Go over the data and keep only the lines that include "what".

(Beginning of AVAILABLE DATA)

Definition client_Connect (c : gosnmp.GoSNMP) : M (option error) :=
  emit (ConnectCall c);; mret (ErrConnect <$> Connect c).

Definition authCheck (p : Profile) : M (option error) :=
  if (len (AuthPass p) <? 1)%Z then
    log_Printf ("Error no SNMPv3 password for host " ++ Host p);;
    mret (Some ErrBadPassword)
  else
    lookup_aProto (AuthProto p);;
    found ← gets ok;
    if negb found then
      log_Printf ("Error in Auth Protocol " ++ AuthProto p
                  ++ " for host " ++ Host p);;
      mret (Some ErrBadProtocol)
    else mret None.

Definition v3auth (o : operand_order) (p : Profile)
    : M (option gosnmp.UsmSecurityParameters * option error) :=
  if (len (AuthUser p) <? 1)%Z then
    log_Printf ("Error username not found in snmpv3 " ++ AuthUser p
                ++ " in host " ++ Host p);;
    mret (None, Some ErrBadUser)
  else if String.eqb (SecLevel p) "NoAuthNoPriv" then
    set_msgFlags gosnmp.NoAuthNoPriv;;
    mret (Some {| gosnmp.UserName := AuthUser p;
                  gosnmp.AuthenticationProtocol := gosnmp.NoAuth;
                  gosnmp.AuthenticationPassphrase := "";
                  gosnmp.PrivacyProtocol := gosnmp.NoPriv;
                  gosnmp.PrivacyPassphrase := "" |}, None)
  else if String.eqb (SecLevel p) "AuthNoPriv" then
    set_msgFlags gosnmp.AuthNoPriv;;
    return_lit_call o
      (fun s => Some {| gosnmp.UserName := AuthUser p;
                        gosnmp.AuthenticationProtocol := aProto s;
                        gosnmp.AuthenticationPassphrase := AuthPass p;
                        gosnmp.PrivacyProtocol := gosnmp.NoPriv;
                        gosnmp.PrivacyPassphrase := "" |})
      (authCheck p)
  else if String.eqb (SecLevel p) "AuthPriv" then
    set_msgFlags gosnmp.AuthPriv;;
    if (len (PrivPass p) <? 1)%Z then
      log_Printf ("Error privPass not found in snmpv3 for host " ++ Host p);;
      mret (None, Some ErrPrivacy)
    else
      lookup_pProto (PrivProto p);;
      found ← gets ok;
      if negb found then
        log_Printf ("Error in Priv Protocol " ++ PrivProto p
                    ++ " for host " ++ Host p);;
        mret (None, Some ErrBadPassword)
      else
        return_lit_call o
          (fun s => Some {| gosnmp.UserName := AuthUser p;
                            gosnmp.AuthenticationProtocol := aProto s;
                            gosnmp.AuthenticationPassphrase := AuthPass p;
                            gosnmp.PrivacyProtocol := pProto s;
                            gosnmp.PrivacyPassphrase := PrivPass p |})
          (authCheck p)
  else
    log_Printf ("invalid security level " ++ SecLevel p
                ++ " for host " ++ Host p);;
    mret (None, Some ErrLevel).

(** The [switch p.Version] of [NewClient]: the client with its version
    fields set, or the error of an early [return nil, err]. *)
Definition dispatch (o : operand_order) (p : Profile)
    (client : gosnmp.GoSNMP) : M (error + gosnmp.GoSNMP) :=
  if String.eqb (Version p) "1" then
    mret (inr (gosnmp.set_Community (Community p)
                 (gosnmp.set_Version gosnmp.Version1 client)))
  else if String.eqb (Version p) "2" || String.eqb (Version p) "2c" then
    mret (inr (gosnmp.set_Community (Community p)
                 (gosnmp.set_Version gosnmp.Version2c client)))
  else if String.eqb (Version p) "3" then
    '(usmParams, err) ← v3auth o p;
    match err with
    | Some e => mret (inl e)
    | None =>
        fl ← gets msgFlags;
        mret (inr (gosnmp.set_Version gosnmp.Version3
                     (gosnmp.set_SecurityParameters usmParams
                        (gosnmp.set_SecurityModel gosnmp.UserSecurityModel
                           (gosnmp.set_MsgFlags fl client)))))
    end
  else mret (inl ErrVersion).

Definition NewClient (o : operand_order) (p : Profile)
    : M (option gosnmp.GoSNMP * option error) :=
  let p := if (Port p =? 0)%Z then set_Port defaultPort p else p in
  let client :=
    {| gosnmp.Target := Host p;
       gosnmp.Port := uint16 (Port p);
       gosnmp.Timeout := time.mul (time.Duration (Timeout p)) time.Second;
       gosnmp.Retries := Retries p;
       gosnmp.Community := "";
       gosnmp.Version := 0;
       gosnmp.Logger := None;
       gosnmp.MsgFlags := 0;
       gosnmp.SecurityModel := 0;
       gosnmp.SecurityParameters := None |} in
  r ← dispatch o p client;
  match r with
  | inl err => mret (None, Some err)
  | inr client =>
      let client :=
        if Debug
        then gosnmp.set_Logger (Some (log.New os.Stderr "" 0)) client
        else client in
      err ← client_Connect client;
      mret (Some client, err)
  end.

(** One call of [NewClient], from fresh local variables: what it returns
    and what it did.  The returned pointer is read as the client it points
    to when it is handed to [Connect]; what the engine stores in the client
    from then on is the engine's matter. *)
Definition call (o : operand_order) (p : Profile)
    : (option gosnmp.GoSNMP * option error) * list event :=
  let '(r, s) := NewClient o p frame0 in (r, trace s).

Definition returned_client o p : option gosnmp.GoSNMP := fst (fst (call o p)).
Definition returned_error o p : option error := snd (fst (call o p)).
Definition events o p : list event := snd (call o p).

(** The call fails validation with [e]: [return nil, e]. *)
Definition rejected o p (e : error) : Prop :=
  returned_client o p = None /\ returned_error o p = Some e.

(End of AVAILABLE DATA)

> _ANSWER_
(** One call of [NewClient], from fresh local variables: what it returns
    and what it did.  The returned pointer is read as the client it points
    to when it is handed to [Connect]; what the engine stores in the client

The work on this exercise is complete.